COURT OF APPEAL OF THE STATE OF CALIFORNIA FIRST APPELLATE DISTRICT DIVISION FIVE
Sep 20, 2018
A151720 (Cal. Ct. App. Sep. 20, 2018)

Opinion

A151720 A152650

09-20-2018

THE PEOPLE, Plaintiff and Respondent, v. JASON I. SANDEFUR, Defendant and Appellant.


NOT TO BE PUBLISHED IN OFFICIAL REPORTS

California Rules of Court, rule 8.1115(a), prohibits courts and parties from citing or relying on opinions not certified for publication or ordered published, except as specified by rule 8.1115(b). This opinion has not been certified for publication or ordered published for purposes of rule 8.1115. (San Francisco County Super. Ct. No. 218825)

Appellant Jason I. Sandefur was sentenced to prison for an aggregate term of 16 years after a jury convicted him of two counts of assault with a deadly weapon and one count of resisting arrest, the court found true recidivist allegations, and appellant pled guilty to a single count of soliciting the murder of one of the victims in the original case. Appellant contends the judgment must be reversed because the court should have granted his request for self-representation and should have stricken both of his two prior convictions under the "Three Strikes" law, rather than the one it actually struck. He also contends the trial court erred in setting direct victim restitution. We affirm.

I. BACKGROUND

On October 25, 2010, appellant returned to the Prita Hotel in San Francisco, where he had been staying, and was told to leave by manager Eduardo Ugarte. He returned the next day when Ugarte was carrying out equipment for recycling, pulled out a knife, and invited Ugarte to fight. Appellant swung the knife at face level and Ugarte used a vacuum cleaner he was carrying to ward appellant off. Ugarte went inside and told his son to call the police. At about the same time, appellant stabbed Sergio Rodas as Rodas walked along Mission Street, causing a superficial neck wound and a deep wound to the back left of his neck. Appellant fled from and struggled with the police officers who arrested him. He appeared to be under the influence of drugs.

Appellant was charged with attempted murder, two counts of assault with a deadly weapon, one with an allegation of great bodily injury, and resisting arrest. (Pen. Code, §§ 664/187, 245, subd. (a)(1), 12022.7, subd. (a), 148, subd. (a)(1).) It was also alleged that appellant had been previously convicted of assault with a deadly weapon and making criminal threats within the meaning of the Three Strikes law and the five-year serious felony enhancement, and had served a prior prison term for those crimes. (§§ 1170.12, 667, subd. (a), 667.5, subd. (b).)

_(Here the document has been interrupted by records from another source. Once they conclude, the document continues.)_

Lemma block_loop_spec fuel : forall t s esc quoted depth out (g : cfg W),
  at_text s t -> (length t < fuel)%nat -> 0 <= depth -> (depth = 0 -> out = []) ->
  block_outcome (block_loop fuel esc quoted depth out g s) g s t (read_block t esc quoted depth out).
Proof.
  induction fuel as [|fuel IH]; intros t s esc quoted depth out g Ht Hf Hd H0; [lia|].
  cbn [block_loop]. unfold mbind, P_bind, next_line.
  destruct (getline_cases s t (c_lineBuffer g) Ht)
    as [(line & more & -> & Hnl & -> & Hmore)|(Hnl & s1 & -> & Hg1 & He1 & Hs1)].
  - pose proof (scan_line_reads line [] esc quoted depth 0 out (NL :: more) Hnl Hd (le_n 0)
      ltac:(split; [done|by apply H0])) as Hscan. cbv zeta in Hscan. cbn [app length] in Hscan.
    assert (line_out out line depth 0 0 = out) as Hlo.
    { unfold line_out. destruct (depth =? 0); [done|]. cbn. by rewrite app_nil_r. }
    rewrite Hlo in Hscan.
    destruct (scan_line line 0 esc quoted depth 0) as [|esc' quoted' depth' start'|it start'].
    + rewrite Hscan. eexists. split; [reflexivity|]. done.
    + destruct Hscan as (Hd' & H0' & Hscan). rewrite Hscan. cbv beta iota zeta. cbn [stream_state].
      change (is_eof (advance (S (length line)) s)) with (is_eof s).
      rewrite advance_good. rewrite (at_text_good _ _ Ht).
      rewrite line_emitted by done. cbn [read_block]. change (Ascii.eqb NL NL) with true. cbv iota.
      change (line ++ NL :: more) with (line ++ [NL] ++ more). rewrite (app_assoc line).
      replace (S (length line)) with (length (line ++ [NL])) in * by (rewrite length_app; simpl; lia).
      apply (block_outcome_advance _ g (g <| c_lineBuffer := line |> <| c_lineNbrEndOfBlock := c_lineNbrEndOfBlock g + 1 |>)); [done|].
      apply IH; [done| |done|].
      * rewrite length_app in Hf. simpl in Hf. lia.
      * intros ->. by destruct (H0' eq_refl) as [-> ->].
    + destruct Hscan as [Hit ->]. cbn [on_stream_state modify mret P_ret].
      rewrite (reposition_line s line more it) by done.
      exists (take (S it) line). eexists. split_and!.
      * rewrite app_assoc. by rewrite take_drop.
      * rewrite length_take_le by lia. reflexivity.
      * done.
  - pose proof (scan_line_reads t [] esc quoted depth 0 out [] Hnl Hd (le_n 0)
      ltac:(split; [done|by apply H0])) as Hscan. cbv zeta in Hscan. cbn [app length] in Hscan.
    assert (line_out out t depth 0 0 = out) as Hlo.
    { unfold line_out. destruct (depth =? 0); [done|]. cbn. by rewrite app_nil_r. }
    rewrite Hlo, app_nil_r in Hscan.
    destruct (scan_line t 0 esc quoted depth 0) as [|esc' quoted' depth' start'|it start'].
    + rewrite Hscan. eexists. split; [reflexivity|]. done.
    + destruct Hscan as (Hd' & H0' & ->). cbn [stream_state read_block]. rewrite Hg1, He1.
      destruct (0 <? depth'); eexists; (split; [reflexivity|done]).
    + destruct Hscan as [Hit ->]. cbn [on_stream_state modify mret P_ret].
      subst s1. rewrite (reposition_eof s t it) by done. rewrite app_nil_r.
      exists (take (S it) t). eexists. split_and!.
      * by rewrite take_drop.
      * rewrite length_take_le by lia. reflexivity.
      * done.
Qed.
End block.
(* ===== verification/Config.v ===== *)
(** * Config: the configuration file ([srcs/IParseConfig.cpp], [includes/IParseConfig.hpp])

    The grammar half of [IParseConfig]: the directives of the file and of the
    [server], [location] and [cgi] blocks, the checks on a finished block and
    the handling of the exceptions.  The object a handler fills is passed and
    returned; the blocks are read from a stream of their own with the shared
    static variables.  What hosts are registered in is known through the
    interface [Registry] only. *)

From S2P Require Import Prelude CxxString OrdMap Format Http RequestHeaders RequestUri Host ConfigLex.
#[local] Open Scope Z_scope.

(** ** The interface of the registry of hosts

    [checkServerNames] and [addHost] are what the parser calls; the boolean of
    [addHost] is the failure it returns.  [resolve] is the registry's promise:
    the host that answers to a name on an address and a port.  Clients and
    listening servers of a host change over its life, its configuration does
    not: [config_of] is what [resolve] speaks about. *)
Definition config_of (h : Host) : Host := h <| h_clients := [] |> <| h_listenServers := ∅ |>.

Class Registry (W : Type) := {
  reg_checkServerNames : str -> list str -> list str -> W -> bool;
  reg_addHost : Host -> W -> bool * W;
  reg_resolve : str -> str -> str -> W -> option Host;
  reg_ok : W -> Prop;
  (** the names are free on every port *)
  reg_check_spec addr ports names w :
    reg_ok w ->
    reg_checkServerNames addr ports names w = true <->
    forall p n, p ∈ ports -> n ∈ names -> reg_resolve addr p n w = None;
  (** a host of no client and no server whose names are free may be added *)
  reg_add_ok h w b w' :
    reg_ok w -> h_server_names h <> [] -> h_clients h = [] -> h_listenServers h = ∅ ->
    reg_checkServerNames (h_addr h) (h_ports h) (h_server_names h) w = true ->
    reg_addHost h w = (b, w') -> reg_ok w';
  (** a host never takes a name over *)
  reg_add_keeps h w b w' a p n h' :
    reg_ok w -> reg_addHost h w = (b, w') ->
    reg_resolve a p n w = Some h' -> reg_resolve a p n w' = Some h';
  (** what is new is the host, under its own names *)
  reg_add_new h w b w' a p n h' :
    reg_ok w -> reg_addHost h w = (b, w') ->
    reg_resolve a p n w = None -> reg_resolve a p n w' = Some h' ->
    a = h_addr h /\ p ∈ h_ports h /\ n ∈ h_server_names h /\ h' = config_of h;
  (** and unless the failure is reported, all of them *)
  reg_add_all h w w' p n :
    reg_ok w -> reg_addHost h w = (false, w') ->
    p ∈ h_ports h -> n ∈ h_server_names h -> is_Some (reg_resolve (h_addr h) p n w');
}.

(** ** Control flow *)
Section flow.
Context {W : Type}.

(** Reads a string stream of its own. *)
Definition with_stream {A} (text : str) (m : P W A) : P W A := fun g s =>
  match m g (open_stream text) with
  | POk a g' _ => POk a g' s
  | PErr e g' => PErr e g'
  | PLoop => PLoop
  end.

(** [try { m } catch (IParseConfigException &e) { handler }] *)
Definition try_config {A} (m handler : P W A) : P W A := fun g s =>
  match m g s with
  | PErr e g' => if is_config_exn e then handler g' s else PErr e g'
  | r => r
  end.

(** What the catch clauses of the blocks do, the log apart. *)
Definition block_failed : P W unit :=
  modify (fun g => g <| c_lineNbr := c_lineNbrEndOfBlock g |> <| c_error := true |>).

(** The loop of [parseBlock] and [parseConfigFile]: [obj] is what the handler
    fills. *)
Fixpoint block_tokens {O} (n fuel : nat) (handler : str -> O -> P W O) (obj : O) : P W O :=
  match n with
  | O => loop
  | S n =>
      '(ret, token) ← getNextWord fuel [];
      if ret =? 0 then
        obj ← handler token obj;
        semi ← checkSemiColon fuel;
        if (semi : bool) then block_tokens n fuel handler obj else throw MissingSemicolonException
      else if ret =? -1 then mret obj
      else throw (UnexpectedTokenException token)
  end.

Definition parseBlock {O} (fuel : nat) (handler : str -> O -> P W O) (obj : O) : P W O :=
  block_tokens fuel fuel handler obj.

(** ** Values *)
Definition missing (id : option str) : config_exn :=
  match id with Some id => MissingTokenException id | None => logic_error end.

Definition parsePath (fuel : nat) (dest : str) (id : option str) (restrictEnd : option ascii) : P W str :=
  '(ret, dest) ← getNextWord fuel dest;
  if negb (ret =? 0) then throw (missing id)
  else
    mret (match restrictEnd, last dest with
          | Some c, Some c' => if Ascii.eqb c' c then dest else dest ++ [c]
          | _, _ => dest
          end).

Definition parseExtension (fuel : nat) (dest : str) : P W str :=
  '(ret, dest) ← getNextWord fuel dest;
  if negb (ret =? 0) then throw (MissingTokenException (`s"identifier is missing")) else mret dest.

Definition parseBoolean (fuel : nat) (id : option str) : P W bool :=
  '(ret, word) ← getNextWord fuel [];
  if negb (ret =? 0) then throw (missing id)
  else if str_eqb word (`s"on") then mret true
  else if str_eqb word (`s"off") then mret false
  else throw InvalidBooleanException.

Definition parseUri (fuel : nat) (dest : str) (id : option str) : P W str :=
  '(ret, dest) ← getNextWord fuel dest;
  if negb (ret =? 0) then throw (missing id) else mret dest.

(** The loop over the methods. *)
Fixpoint methods_mask (methods : list str) (dest : Z) : option Z :=
  match methods with
  | [] => Some dest
  | m :: methods =>
      let index := getMethodIndex m in
      if index <? 0 then None else methods_mask methods (Z.lor dest (Z.shiftl 1 index))
  end.

Definition parseAllowedMethods (fuel : nat) : P W Z :=
  methods ← parseValues fuel [] INT32_MAX;
  match methods_mask methods 0 with
  | None => throw InvalidMethodException
  | Some dest => mret dest
  end.

Definition valid_redirection (status : Z) : bool :=
  negb ((status <? 300) || (308 <? status) || ((303 <? status) && (status <? 307))).

Definition parseRedirection (fuel : nat) (location : Location) : P W Location :=
  values ← parseValues fuel [] INT32_MAX;
  match values with
  | v :: (_ :: _) as targets =>
      let '(err, status) := getInt v 10 0 in
      if negb (err =? 0) || negb (valid_redirection status) then throw InvalidRedirectionException
      else mret (location <| loc_redir := status |>
                          <| loc_addr_redir := loc_addr_redir location ++ tail values |>)
  | _ => throw (MissingTokenException (`s"redirection values"))
  end.

(** [std::set<std::string>::insert] *)
Fixpoint set_insert (x : str) (l : list str) : list str :=
  match l with
  | [] => [x]
  | y :: l' =>
      if lex_ltb y x then y :: set_insert x l'
      else if lex_ltb x y then x :: l else l
  end.

Fixpoint insert_ports (ports : list str) (h : Host) : option Host :=
  match ports with
  | [] => Some h
  | p :: ports =>
      if negb (fst (getInt p 10 0) =? 0) then None
      else insert_ports ports (h <| h_ports := set_insert p (h_ports h) |>)
  end.

Definition parsePorts (fuel : nat) (h : Host) : P W Host :=
  ports ← parseValues fuel [] INT32_MAX;
  match ports with
  | [] => throw (MissingTokenException (`s"port"))
  | _ => match insert_ports ports h with Some h => mret h | None => throw InvalidPortException end
  end.

Definition parseHostName (fuel : nat) (h : Host) : P W Host :=
  '(ret, addr) ← getNextWord fuel [];
  if negb (ret =? 0) then throw (MissingTokenException (`s"host"))
  else mret (h <| h_addr := addr |>).

Definition parseServerName (fuel : nat) (h : Host) : P W Host :=
  names ← parseValues fuel (h_server_names h) INT32_MAX;
  match names with
  | [] => throw (MissingTokenException (`s"server_name"))
  | _ => mret (h <| h_server_names := names |>)
  end.

Definition parseBodyMaxSize (fuel : nat) (h : Host) : P W Host :=
  '(ret, word) ← getNextWord fuel [];
  if negb (ret =? 0) then throw (MissingTokenException (`s"body_max_size"))
  else
    let '(err, size) := getInt word 10 (h_body_max_size h) in
    if negb (err =? 0) then throw InvalidMaxBodySizeException
    else mret (h <| h_body_max_size := size |>).

(** ** Blocks *)
Definition SLASH : ascii := "/"%char.

Definition handleCGIConfigToken (fuel : nat) (token : str) (cgi : CGIConfig) : P W CGIConfig :=
  if str_eqb token (`s"root") then
    v ← parsePath fuel (cgi_root cgi) (Some (`s"root")) (Some SLASH); mret (cgi <| cgi_root := v |>)
  else if str_eqb token (`s"methods") then
    v ← parseAllowedMethods fuel; mret (cgi <| cgi_methods := v |>)
  else if str_eqb token (`s"exec") then
    v ← parsePath fuel (cgi_exec cgi) None None; mret (cgi <| cgi_exec := v |>)
  else if str_eqb token (`s"identifier") then
    v ← parseExtension fuel (cgi_extension cgi); mret (cgi <| cgi_extension := v |>)
  else throw (UnknownTokenException token).

Definition handleLocationToken (fuel : nat) (token : str) (loc : Location) : P W Location :=
  if str_eqb token (`s"root") then
    v ← parsePath fuel (loc_root loc) (Some (`s"root")) (Some SLASH); mret (loc <| loc_root := v |>)
  else if str_eqb token (`s"methods") then
    v ← parseAllowedMethods fuel; mret (loc <| loc_methods := v |>)
  else if str_eqb token (`s"dir_listing") then
    v ← parseBoolean fuel None; mret (loc <| loc_dir_listing := v |>)
  else if str_eqb token (`s"upload") then
    v ← parseBoolean fuel None; mret (loc <| loc_upload := v |>)
  else if str_eqb token (`s"default_uri") then
    v ← parseUri fuel (loc_default_uri loc) None; mret (loc <| loc_default_uri := v |>)
  else if str_eqb token (`s"upload_root") then
    v ← parsePath fuel (loc_upload_root loc) (Some (`s"upload_root")) (Some SLASH);
    mret (loc <| loc_upload_root := v |>)
  else if str_eqb token (`s"return") then parseRedirection fuel loc
  else throw (UnknownTokenException token).

Definition checkLocation (loc : Location) : P W unit :=
  if str_eqb (loc_root loc) [] then throw (MissingTokenException (`s"root")) else mret tt.

Definition checkCGIConfig (cgi : CGIConfig) : P W unit :=
  if str_eqb (cgi_root cgi) [] then throw (MissingTokenException (`s"root"))
  else if str_eqb (cgi_extension cgi) [] then throw (MissingTokenException (`s"identifier"))
  else mret tt.

(** [host.addLocation] and [host.addCGIConfig] with their static lists. *)
Definition host_addLocation (names : list str) (loc : Location) (h : Host) : P W Host := fun g s =>
  let '(locations, h) := addLocation names loc (c_locations g) h in
  POk h (g <| c_locations := locations |>) s.

Definition host_addCGIConfig (names : list str) (cgi : CGIConfig) (h : Host) : P W Host := fun g s =>
  let '(cgis, h) := addCGIConfig names cgi (c_cgis g) h in
  POk h (g <| c_cgis := cgis |>) s.

Definition mark_block : P W unit := modify (fun g => g <| c_lineNbrEndOfBlock := c_lineNbr g |>).

(** The clause for [LastBlockException] is not translated: nothing inside the
    [try] raises it. *)
Definition parseLocation (fuel : nat) (h : Host) : P W Host :=
  names ← parseValues fuel [] INT32_MAX;
  _ ← mark_block;
  text ← getNextBlock fuel;
  try_config
    (with_stream text
       (loc ← parseBlock fuel (handleLocationToken fuel) Location_init;
        _ ← checkLocation loc;
        host_addLocation names loc h))
    (_ ← block_failed; mret h).

Definition parseCGIConfig (fuel : nat) (h : Host) : P W Host :=
  names ← parseValues fuel [] INT32_MAX;
  _ ← mark_block;
  text ← getNextBlock fuel;
  try_config
    (with_stream text
       (cgi ← parseBlock fuel (handleCGIConfigToken fuel) CGIConfig_init;
        _ ← checkCGIConfig cgi;
        host_addCGIConfig names cgi h))
    (_ ← block_failed; mret h).

Definition handleHostToken (fuel : nat) (token : str) (h : Host) : P W Host :=
  if str_eqb token (`s"listen") then parsePorts fuel h
  else if str_eqb token (`s"host") then parseHostName fuel h
  else if str_eqb token (`s"server_name") then parseServerName fuel h
  else if str_eqb token (`s"error_pages") then
    v ← parsePath fuel (h_dir_errors h) None None; mret (h <| h_dir_errors := v |>)
  else if str_eqb token (`s"body_max_size") then parseBodyMaxSize fuel h
  else if str_eqb token (`s"location") then parseLocation fuel h
  else if str_eqb token (`s"cgi") then parseCGIConfig fuel h
  else throw (UnknownTokenException token).
End flow.

Section file.
Context {W : Type} `{!Registry W}.

Definition default_pages (pages : str) (h : Host) : Host :=
  if str_eqb (h_dir_errors h) [] then h <| h_dir_errors := pages |> else h.

(** Fills in the default directory of error pages. *)
Definition checkHost (h : Host) : P W Host :=
  if str_eqb (h_addr h) [] then throw (MissingTokenException (`s"host address"))
  else if Nat.eqb (length (h_ports h)) 0 then throw (MissingTokenException (`s"listen"))
  else
    pages ← gets c_default_error_pages;
    let h := default_pages pages h in
    if Nat.eqb (length (h_server_names h)) 0 then throw (MissingTokenException (`s"server_name"))
    else if negb (bool_decide (is_Some (getLocation (`s"*") h)))
    then throw (MissingTokenException (`s"host default location `*`"))
    else
      w ← gets c_world;
      if reg_checkServerNames (h_addr h) (h_ports h) (h_server_names h) w then mret h
      else throw DuplicateServerNameException.

Definition host_addHost (h : Host) : P W unit := fun g s =>
  let '(failed, w) := reg_addHost h (c_world g) in
  let g := g <| c_world := w |> in
  if (failed : bool) then PErr HostException g else POk tt g s.

Definition parseHost (fuel : nat) : P W unit :=
  _ ← mark_block;
  text ← getNextBlock fuel;
  try_config
    (with_stream text
       (h ← parseBlock fuel (handleHostToken fuel) Host_init;
        h ← checkHost h;
        host_addHost h))
    block_failed.

(** The path is written into the static variable, also when an exception stops
    the reading of the word. *)
Definition partial_word (e : config_exn) : str :=
  match e with UnclosedQuoteException dest => dest | _ => [] end.

Definition parseDefaultErrorPages (fuel : nat) : P W unit := fun g s =>
  match parsePath fuel [] (Some (`s"default error page location")) None g s with
  | POk v g' s' => POk tt (g' <| c_default_error_pages := v |>) s'
  | PErr e g' => PErr e (g' <| c_default_error_pages := partial_word e |>)
  | PLoop => PLoop
  end.

Definition handleConfigToken (fuel : nat) (token : str) (_ : unit) : P W unit :=
  if str_eqb token (`s"server") then parseHost fuel
  else if str_eqb token (`s"default_error_pages") then parseDefaultErrorPages fuel
  else throw (UnknownTokenException token).

(** [openFile]: the bytes of the file, or nothing when an exception was caught. *)
Definition openFile (fs : filesystem) (path : option str) : option str :=
  path ← path;
  match fs_stat fs (c_str path) with
  | Some RegularFile => fs_open fs (c_str path)
  | _ => None
  end.

(** The returned value; the exception at the end is not caught here. *)
Definition finish : P W Z :=
  pages ← gets c_default_error_pages;
  if str_eqb pages [] then throw (MissingTokenException (`s"default_error_pages")) else mret 0.

Definition parseConfigText (fuel : nat) : P W Z := fun g s =>
  match block_tokens fuel fuel (handleConfigToken fuel) tt g s with
  | POk _ g' s' => finish g' s'
  | PErr LastBlockException g' => finish g' s
  | PErr e g' => if is_config_exn e then POk 1 g' s else PErr e g'
  | PLoop => PLoop
  end.

Definition parseConfigFile (fuel : nat) (fs : filesystem) (path : option str) (w : W) : pres W Z :=
  match openFile fs path with
  | None => POk 1 (cfg_init w) (open_stream [])
  | Some text => parseConfigText fuel (cfg_init w) (open_stream text)
  end.
End file.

Further statutory references are to the Penal Code.

While he was in custody pending trial on the charges described above, the charges were consolidated with two counts each of solicitation of murder and dissuading a witness. (§§ 653f, subd. (b), 136.1, subd. (b)(1).) These charges, which involved a victim of and witness to the first set of charges, were ultimately severed for trial.

After the denial of numerous motions for self-representation under Faretta v. California (1975) 422 U.S. 806 (Faretta) and new appointed counsel under People v. Marsden (1970) 2 Cal.3d 118 (Marsden), the case proceeded to a jury trial. Appellant presented expert witnesses to support his theory that he was addicted to drugs and his conduct was the product of drug-induced psychosis. He was acquitted of attempted murder and the lesser included offense of attempted voluntary manslaughter and convicted of the two counts of assault with a deadly weapon (one with a great bodily injury enhancement) and the one count of resisting arrest. The court found appellant had suffered two prior convictions for serious felonies and had served a prior prison term as alleged.

In a separate hearing, the trial court granted a defense motion to strike one of the priors for purposes of the Three Strikes law under People v. Superior Court (Romero) (1996) 13 Cal.4th 497 (Romero). It declined to strike the other prior. The court initially sentenced appellant to prison for an aggregate term of 16 years on April 28, 2017. The court ordered appellant to pay Ugarte $2,400 in direct victim restitution following a hearing.

With respect to the pending charges, appellant pled guilty to one count of solicitation of murder pursuant to an agreement he would be sentenced to six years in prison. Ultimately, the court resentenced appellant to the same aggregate 16-year term, calculated as follows: the three-year middle term for one assault count, doubled to six years under the Three Strikes law, plus three years for the great bodily injury enhancement; one year consecutive (one-third the middle term) on the other assault count doubled to two years under the Three Strikes law, consecutive; the three-year lower term, concurrent, on the solicitation to commit murder count; and five years consecutive as an enhancement for the prior conviction. Appellant was given time served for the misdemeanor of resisting arrest. The trial court noted that despite the six-year agreement on the solicitation of murder count, the parties were now requesting that the court sentence appellant to three years on that count.

II. DISCUSSION

A. Motion for Self-Representation

Appellant first contends the trial court erred in denying his motions for self-representation. We disagree.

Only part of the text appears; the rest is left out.